Jessie Pharr Slaton | |
Birth Date: | 27 March 1908 |
Birth Place: | Atlanta, Georgia, U.S. |
Death Place: | near Sakhalin Island, Russian SFSR, Soviet Union |
Alma Mater: | Wayne State University University of Detroit Law School |
Jessie Pharr Slaton (1908–1983) was an American lawyer. She was inducted into the Michigan Women's Hall of Fame in 1984 shortly after her death on Korean Air Lines Flight 007.

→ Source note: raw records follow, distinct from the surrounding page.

(** * Delta scan: snapshot-driven lazy file list and per-file reconciliation

    A shallow embedding of [src/functions/delta_scan.cpp] (DuckDB delta
    extension): the lazy file list [DeltaSnapshot], the filter-pushdown fork,
    the options, binding and per-file column reconciliation of
    [DeltaMultiFileReader], the deletion-vector to selection-vector
    translation, and the configuration of the kernel's engine builder from
    a path and a secret ([CreateBuilder]).

    Conventions.
    - [idx_t], [column_t], [uintptr_t] are 64-bit unsigned: values in [Z],
      wrap-around written with [idx_wrap]; [int64_t] row ids are values in [Z].
      The size of a vector held in memory is far below [2 ^ 64]: positions in
      such vectors are [nat], and a size plus or minus a small constant is
      exact.
    - [std::string] is [string] (a sequence of bytes).
    - C++ exceptions are the [Err] results of the [res] monad.
    - The delta kernel (FFI) and the DuckDB host classes are outside the
      repository; the few capabilities the code calls are fields of [Host]. *)

From Stdlib Require Import ZArith Lia Ascii String List Bool.
From stdpp Require Import base tactics option list gmap strings.

Local Open Scope string_scope.
Local Open Scope list_scope.
Local Open Scope Z_scope.

(** ** Machine integers *)

Definition idx_wrap (z : Z) : Z := z mod 2 ^ 64.

(** [DConstants::INVALID_INDEX], i.e. [idx_t(-1)]. *)
Definition INVALID_INDEX : Z := 2 ^ 64 - 1.
(** An error that was recorded is the failure of a transfer. *)
Lemma pool_recorded (n : nat) (files : list string) (s : pool) :
  reachable n files s ->
  (forall i e, In (Recorded i e) (log s) ->
     exists path err, In path (transferred_paths (log s)) /\
                      putFile path = Some err /\ e = send_error path err) /\
  (forall i path err, nth_error (workers s) i = Some (AtRecord path err) ->
     In path (transferred_paths (log s)) /\ putFile path = Some err).
Proof.
  induction 1 as [|s l s' Hs [IHl IHw] Hstep].
  - split; [intros i e []|].
    intros i path err H. apply nth_error_In, repeat_spec in H. discriminate.
  - apply (step_cases putFile walkErr (fun s' =>
             (forall i e, In (Recorded i e) (log s') ->
                exists path err, In path (transferred_paths (log s')) /\
                                 putFile path = Some err /\ e = send_error path err) /\
             (forall i path err, nth_error (workers s') i = Some (AtRecord path err) ->
                In path (transferred_paths (log s')) /\ putFile path = Some err))
             _ _ _ Hstep);
      simpl; intros; rewrite ?transferred_paths_snoc, ?app_nil_r;
      (split;
       [intros j e0 Hin; try apply in_app_iff in Hin as [Hin|[Hin|[]]];
        try discriminate
       |intros j p0 err0 Hn; try (apply nth_error_set_nth in Hn as [[_ Hn]|Hn]);
        try discriminate]);
      try (now apply IHl with j); try (now apply IHw with j); auto.
    + destruct (IHl j e0 Hin) as (p1 & e1 & H1 & H2 & H3).
      exists p1, e1. rewrite in_app_iff. auto.
    + destruct (putFile path) eqn:E; [|discriminate]. injection Hn as -> ->.
      rewrite in_app_iff. simpl. auto.
    + destruct (IHw j p0 err0 Hn). rewrite in_app_iff. auto.
    + injection Hin as <- <-. destruct (IHw i path e H). now exists path, e.
    + destruct skip; discriminate.
Qed.

Lemma unskipped_all (l : list occurrence) :
  has_recorded l = false -> skips_follow_error false l = true ->
  unskipped_paths l = dequeued_paths l.
Proof.
  unfold has_recorded. induction l as [|x r IH]; simpl; [reflexivity|].
  destruct x as [i path [|]|i path|i e]; simpl; try discriminate; intros H1 H2;
    rewrite ?IH; auto.
Qed.

Lemma unskipped_dequeued (l : list occurrence) (path : string) :
  In path (unskipped_paths l) -> In path (dequeued_paths l).
Proof.
  induction l as [|x r IH]; simpl; [auto|].
  destruct x as [i p [|]|i p|i e]; simpl; intuition.
Qed.

Lemma last_recorded_In (l : list occurrence) (e : error) :
  last_recorded l = Some e -> exists i, In (Recorded i e) l.
Proof.
  induction l as [|x r IH]; simpl; [discriminate|].
  destruct x as [i p sk|i p|i e0]; intros H;
    try (destruct (IH H) as [j Hj]; exists j; now right).
  destruct (last_recorded r) as [e1|] eqn:E.
  - injection H as <-. destruct (IH eq_refl) as [j Hj]. exists j. now right.
  - injection H as <-. exists i. now left.
Qed.

(** What the return of the upload means. When [doDeploy] comes back from the
    wait with no error, every file that was pushed has been passed to
    [putFile] exactly once and every one of these transfers succeeded. When it
    comes back with an error, that error is the failure of the transfer of one
    of the files. *)
Theorem upload_result_sound (n : nat) (files : list string) (s : pool)
    (r : option error) :
  reachable n files s -> main s = Returned r -> walkErr = None ->
  (r = None ->
     Permutation (transferred_paths (log s)) files /\
     forall path, In path files -> putFile path = None) /\
  (forall e, r = Some e ->
     exists path err, In path files /\ putFile path = Some err /\
                      e = deploy_error (send_error path err)).
Proof.
  intros Hs Hm Hw.
  destruct (proj1 (pool_returned putFile walkErr _ _ _ _ Hs Hm) Hw) as [Hwg Hr].
  destruct (pool_counting putFile walkErr _ _ _ Hs) as [_ Hc].
  pose proof (pool_sendErr putFile walkErr _ _ _ Hs) as He.
  pose proof (pool_queue putFile walkErr _ _ _ Hs) as Hq.
  rewrite Hm in Hq. simpl in Hq. rewrite app_nil_r in Hq.
  pose proof (pool_transfers _ _ _ Hs) as Ht.
  assert (Hf : total in_flight (workers s) = 0) by lia.
  rewrite (held_none _ Hf), app_nil_r in Ht.
  split.
  - intros ->. destruct (sendErr s) as [e|] eqn:Ee; [discriminate|].
    assert (Hn : has_recorded (log s) = false)
      by (rewrite has_recorded_last, <- He; reflexivity).
    pose proof (proj1 (pool_skips putFile walkErr _ _ _ Hs)) as Hk.
    rewrite (unskipped_all _ Hn Hk), Hq in Ht.
    split; [now symmetry|].
    intros path Hp.
    destruct (pool_failures _ _ _ Hs) as [H|[H|H]].
    + congruence.
    + pose proof (recording_le (workers s)). lia.
    + rewrite Forall_forall in H. apply H.
      now apply (Permutation_in path Ht).
  - intros e ->. destruct (sendErr s) as [e0|] eqn:Ee; [|discriminate].
    injection Hr as ->. symmetry in He.
    destruct (last_recorded_In _ _ He) as [i Hi].
    destruct (proj1 (pool_recorded _ _ _ Hs) i e0 Hi) as (path & err & Hp & Hpf & ->).
    exists path, err. repeat split; auto.
    rewrite <- Hq. apply unskipped_dequeued.
    now apply (Permutation_in path (Permutation_sym Ht)).
Qed.

End PoolMore.

Section DiffApplies.

Import flexdev.

Lemma DirEntry_eq_dec (a b : DirEntry) : {a = b} + {a <> b}.
Proof.
  decide equality; [apply string_dec|apply bool_dec|apply string_dec].
Qed.

Lemma NoDup_paths_eq (l : DirList) (a b : DirEntry) :
  NoDup (map Path l) -> In a l -> In b l -> Path a = Path b -> a = b.
Proof.
  induction l as [|x l IH]; simpl; [intros _ []|].
  intros Hn Ha Hb E. apply NoDup_cons_iff in Hn as [Hx Hn].
  destruct Ha as [->|Ha], Hb as [->|Hb]; auto.
  - destruct Hx. rewrite E. now apply in_map.
  - destruct Hx. rewrite <- E. now apply in_map.
Qed.

(** What the diff is for: on snapshots of files only, with no path twice,
    removing the paths of the remove list from [ours] and then putting the
    entries of the add list (a put replaces the entry of its path) gives
    exactly [want]. *)
Theorem Diff_flat_applies (ours0 want0 : DirList) :
  flat ours0 -> flat want0 ->
  NoDup (map Path ours0) -> NoDup (map Path want0) ->
  forall e,
    In e want0 <->
    In e (fst (Diff ours0 want0)) \/
    (In e ours0 /\ ~ In e (snd (Diff ours0 want0)) /\
     has_path (fst (Diff ours0 want0)) (Path e) = false).
Proof.
  intros Fo Fw No Nw e.
  destruct (Diff_flat_members ours0 want0 Fo Fw No Nw) as [Ha Hr].
  split.
  - intros Hw. destruct (in_dec DirEntry_eq_dec e ours0) as [Ho|Ho].
    + right. split; [exact Ho|]. split.
      * intros H. apply Hr in H as [_ H]. now apply (H e Hw).
      * destruct (has_path _ (Path e)) eqn:E; [|reflexivity].
        apply existsb_exists in E as (a & Hin & Hp). apply String.eqb_eq in Hp.
        apply Ha in Hin as [Hin Hno].
        rewrite (NoDup_paths_eq want0 a e Nw Hin Hw Hp) in Hno. contradiction.
    + left. apply Ha. auto.
  - intros [H|(Ho & Hnr & Hp)]; [now apply Ha in H|].
    assert (Hex : exists w, In w want0 /\ Path w = Path e).
    { destruct (has_path want0 (Path e)) eqn:E.
      - apply existsb_exists in E as (w & Hw & Hq). apply String.eqb_eq in Hq. eauto.
      - destruct Hnr. apply Hr. split; [exact Ho|]. intros w Hw Hq.
        assert (C : has_path want0 (Path e) = true)
          by (apply existsb_exists; exists w; split; [exact Hw|now apply String.eqb_eq]).
        congruence. }
    destruct Hex as (w & Hw & Hq).
    destruct (in_dec DirEntry_eq_dec w ours0) as [Hwo|Hwo].
    + now rewrite <- (NoDup_paths_eq ours0 w e No Hwo Ho Hq).
    + assert (C : has_path (fst (Diff ours0 want0)) (Path e) = true).
      { apply existsb_exists. exists w. split; [apply Ha; auto|now apply String.eqb_eq]. }
      congruence.
Qed.

Lemma Diff_flat_applies_witness :
  In (fileEntry "b.go" "2") [fileEntry "b.go" "2"; fileEntry "a.go" "3"] <->
  In (fileEntry "b.go" "2")
     (fst (Diff [fileEntry "old.go" "0"; fileEntry "b.go" "1"]
                [fileEntry "b.go" "2"; fileEntry "a.go" "3"])) \/
  (In (fileEntry "b.go" "2") [fileEntry "old.go" "0"; fileEntry "b.go" "1"] /\
   ~ In (fileEntry "b.go" "2")
        (snd (Diff [fileEntry "old.go" "0"; fileEntry "b.go" "1"]
                   [fileEntry "b.go" "2"; fileEntry "a.go" "3"])) /\
   has_path (fst (Diff [fileEntry "old.go" "0"; fileEntry "b.go" "1"]
                       [fileEntry "b.go" "2"; fileEntry "a.go" "3"])) "b.go" = false).
Proof.
  apply (Diff_flat_applies [fileEntry "old.go" "0"; fileEntry "b.go" "1"]
                           [fileEntry "b.go" "2"; fileEntry "a.go" "3"]).
  - repeat constructor.
  - repeat constructor.
  - repeat constructor; simpl; intuition discriminate.
  - repeat constructor; simpl; intuition discriminate.
Defined.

She was born in 1908, in Atlanta, Georgia. In 1918, Slaton moved with her family to Detroit, Michigan. In the same city, she would receive her first job in 1933, at the Detroit City Hall, working as a secretary. This position made her one of the first African-Americans in the government of Detroit to hold a white-collar job. She left the position at the onset of World War II and promptly enrolled in Wayne State University. After graduation, she worked as a special education teacher in the Detroit Public Schools schools system. Slaton not only became heavily involved in helping black men and women, but, in 1942 over a dispute involving the Sojourner Truth Housing Project, she took up law. After nine years, she graduated at the University of Detroit Law School and worked for Detroit as a lawyer. In 1972 she was appointed the first woman to be a referee in the Recorder's Court Traffic and Ordinance Division. Six years later, she became a Common Pleas Judge in the City of Detroit, and eventually retired. After a short retirement, she chaired the State Crime Victims Compensation Board, and would work in similar capacities until her final years.[1] [2]
On September 1, 1983, Slaton and six of her friends were travelling to Seoul, South Korea, onboard Korean Air Lines Flight 007, for a two-week tour of the Far East.[3] The aircraft was shot down by the Soviet Air Force after it deviated from its original planned route and flew through Soviet prohibited airspace, killing all 246 passengers and 23 crew. Slaton's remains were never recovered and a cenotaph honoring her is placed next to the grave of her husband George Henri, who predeceased her in 1975,[4] at Elmwood Cemetery in Detroit.[5]